Enquanto famílias ampliam despesas durante viagens internacionais, o país continua recebendo volumes importantes de investimentos estrangeiros.

Um cenário que merece atenção

O aumento das despesas internacionais não significa necessariamente algo negativo para a economia.

Viagens e consumo no exterior fazem parte da atividade econômica e refletem, em certa medida, o poder de compra dos brasileiros.

Ao mesmo tempo, o comportamento das contas externas precisa ser acompanhado porque déficits elevados e persistentes podem aumentar a necessidade de financiamento externo.

No cenário atual, porém, o crescimento dos investimentos estrangeiros ajuda a equilibrar essa equação.
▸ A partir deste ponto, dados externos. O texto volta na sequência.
(** X19. Linear counting: on an estimator with [p <= 25], while at least
    three registers in ten are still 0, [count] returns the linear-counting
    estimate [m * ln (m / V)]. *)
Theorem linear_counting_regime (self : HyperLogLog) :
  reachable self -> p self <= 25 ->
  3 * m self <= 10 * spec_V (registers self) ->
  count self
  = Ok (IZR (m self) * ln (IZR (m self) / IZR (spec_V (registers self))))%R.
Proof.
  intros Hreach Hp HV. pose proof (reachable_shape _ Hreach) as [Hregs Hm].
  pose proof (estimator_reachable_wf _ Hreach) as [Hp0 Hm2 Hlen].
  assert (Hm25 : m self <= 2 ^ 25)
    by (rewrite Hm2; apply Z.pow_le_mono_r; lia).
  set (M := IZR (m self)). set (V := IZR (spec_V (registers self))).
  assert (HM : (0 < M)%R) by (by apply IZR_lt).
  assert (HM25 : (M <= 33554432)%R) by (apply IZR_le; exact Hm25).
  assert (HVM : (3 * M <= 10 * V)%R).
  { unfold M, V. rewrite <- !mult_IZR. by apply IZR_le. }
  assert (HVle : (V <= M)%R).
  { apply IZR_le. pose proof (spec_V_le_length (registers self)). lia. }
  assert (HVpos : (0 < V)%R) by lra.
  assert (HVz : 0 < spec_V (registers self)) by (apply lt_IZR; exact HVpos).
  pose proof (spec_Z_ge_V (registers self)) as HZ. fold V in HZ.
  assert (Ha : (0 < alpha self <= 1)%R)
    by (rewrite reachable_alpha by done; by apply get_alpha_bounds).
  assert (Halpha : (alpha self < 3 / 4)%R).
  { rewrite reachable_alpha by done. unfold _get_alpha.
    destruct (m self =? 16); [lra|]. destruct (m self =? 32); [lra|].
    destruct (m self =? 64); [lra|].
    assert (Hq : (0 < 1079 / 1000 / M)%R) by (apply Rdiv_lt_0_compat; lra).
    fold M. apply (Rmult_lt_reg_r (1 + 1079 / 1000 / M)); [lra|].
    unfold Rdiv at 1. rewrite Rmult_assoc, Rinv_l by lra. lra. }
  assert (Hsmall : spec_small_range (alpha self) (m self) (registers self)
                   = (M * ln (M / V))%R).
  { unfold spec_small_range. cbv zeta. rewrite decide_True by done.
    destruct (Rle_dec _ _) as [|Hn]; [done|]. destruct Hn.
    unfold spec_raw. fold M.
    apply Rle_trans with (alpha self * (M * M) / V)%R.
    - unfold Rdiv. apply Rmult_le_compat_l; [nra|].
      apply Rinv_le_contravar; lra.
    - apply (Rmult_le_reg_r V); [done|].
      unfold Rdiv. rewrite Rmult_assoc, Rinv_l by lra. nra. }
  rewrite count_unfold by done. cbv zeta. rewrite Hsmall.
  destruct (Rlt_dec _ _) as [Hbig|]; [|done]. exfalso.
  assert (Hq : (0 < M / V <= 10 / 3)%R).
  { split; [by apply Rdiv_lt_0_compat|].
    apply (Rmult_le_reg_r V); [done|].
    unfold Rdiv at 1. rewrite Rmult_assoc, Rinv_l by lra. lra. }
  pose proof (ln_le_minus_1 (M / V) (proj1 Hq)) as Hln.
  assert (HE : (M * ln (M / V) <= M * (7 / 3))%R)
    by (apply Rmult_le_compat_l; lra).
  assert (H32 : (2 ^ 32 = 4294967296)%R) by (simpl; lra).
  rewrite H32 in Hbig. lra.
Qed.

Lemma linear_counting_regime_witness :
  count (fresh_state 4)
  = Ok (IZR (m (fresh_state 4))
        * ln (IZR (m (fresh_state 4))
              / IZR (spec_V (registers (fresh_state 4)))))%R.
Proof.
  apply (linear_counting_regime (fresh_state 4)).
  - exists (VInt 4), (fresh_state 4), []. split; reflexivity.
  - vm_compute. discriminate.
  - vm_compute. discriminate.
Defined.

Section Hashes.

Variable md5_int : list byte -> Z.
Variable sha256_int : list byte -> Z.

(** X20. False positives exist: once every bit of a filter is 1, [check]
    returns [True] for every item but [None], added or not. *)
Theorem saturated_filter_accepts (self : Bloom.BloomFilter) (x : value) :
  Bloom.reachable md5_int sha256_int self ->
  Forall (fun b => b = 1) (Bloom.bit_array self) ->
  x ≠ VNone ->
  Bloom.check md5_int sha256_int self x = Ok true.
Proof.
  intros Hwf%BloomProps.filter_reachable_wf Hones Hx.
  rewrite BloomProps.check_some by done. f_equal. apply bool_decide_eq_true_2.
  pose proof (BloomProps.spec_probes_range md5_int sha256_int self x
                (Bloom.wf_size _ Hwf)) as Hr.
  unfold Bloom.all_set. eapply Forall_impl; [exact Hr|].
  intros i Hi. simpl in Hi.
  destruct (lookup_lt_is_Some_2 (Bloom.bit_array self) (Z.to_nat i)) as [b Hb].
  { pose proof (Bloom.wf_length _ Hwf). lia. }
  rewrite Hb. f_equal. exact (proj1 (Forall_lookup _ _) Hones _ _ Hb).
Qed.

End Hashes.

(** [BloomFilter(size=1, num_hashes=1)] after one [add]: its only bit is
    set, and a password that was never added is reported as present. *)
Lemma saturated_filter_accepts_witness :
  Bloom.check Bloom.md5_table Bloom.sha256_table
    {| Bloom.size := 1; Bloom.num_hashes := 1; Bloom.bit_array := [1] |}
    (VStr "newpassword") = Ok true.
Proof.
  apply saturated_filter_accepts.
  - exists (VInt 1), (VInt 1),
      {| Bloom.size := 1; Bloom.num_hashes := 1; Bloom.bit_array := [0] |},
      [VStr "admin123"]. split; reflexivity.
  - repeat constructor.
  - discriminate.
Defined.

End Regimes.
Os números divulgados pelo Banco Central mostram um Brasil que continua conectado à economia internacional, com brasileiros viajando mais e empresas estrangeiras mantendo interesse em investir no país.

Julho entra para a história

Com US$ 2,45 bilhões gastos por brasileiros no exterior, julho de 2026 entrou para a história das estatísticas do Banco Central.

O resultado superou o recorde anterior, registrado em julho de 2014, e confirmou uma tendência de forte movimentação internacional dos consumidores brasileiros.

A combinação entre dólar mais baixo e férias escolares foi decisiva para o resultado, mas o cenário também está relacionado ao comportamento da economia e à retomada das viagens.

Nos sete primeiros meses do ano, os gastos chegaram a US$ 15,1 bilhões, outro recorde para o período.

Ao mesmo tempo, o Brasil recebeu US$ 54,44 bilhões em investimentos estrangeiros diretos.

Os números mostram, portanto, um país que continua movimentando grandes volumes de recursos com o exterior — seja pelos brasileiros que viajam, consomem e conhecem novos destinos, seja pelos investidores estrangeiros que continuam apostando na economia nacional.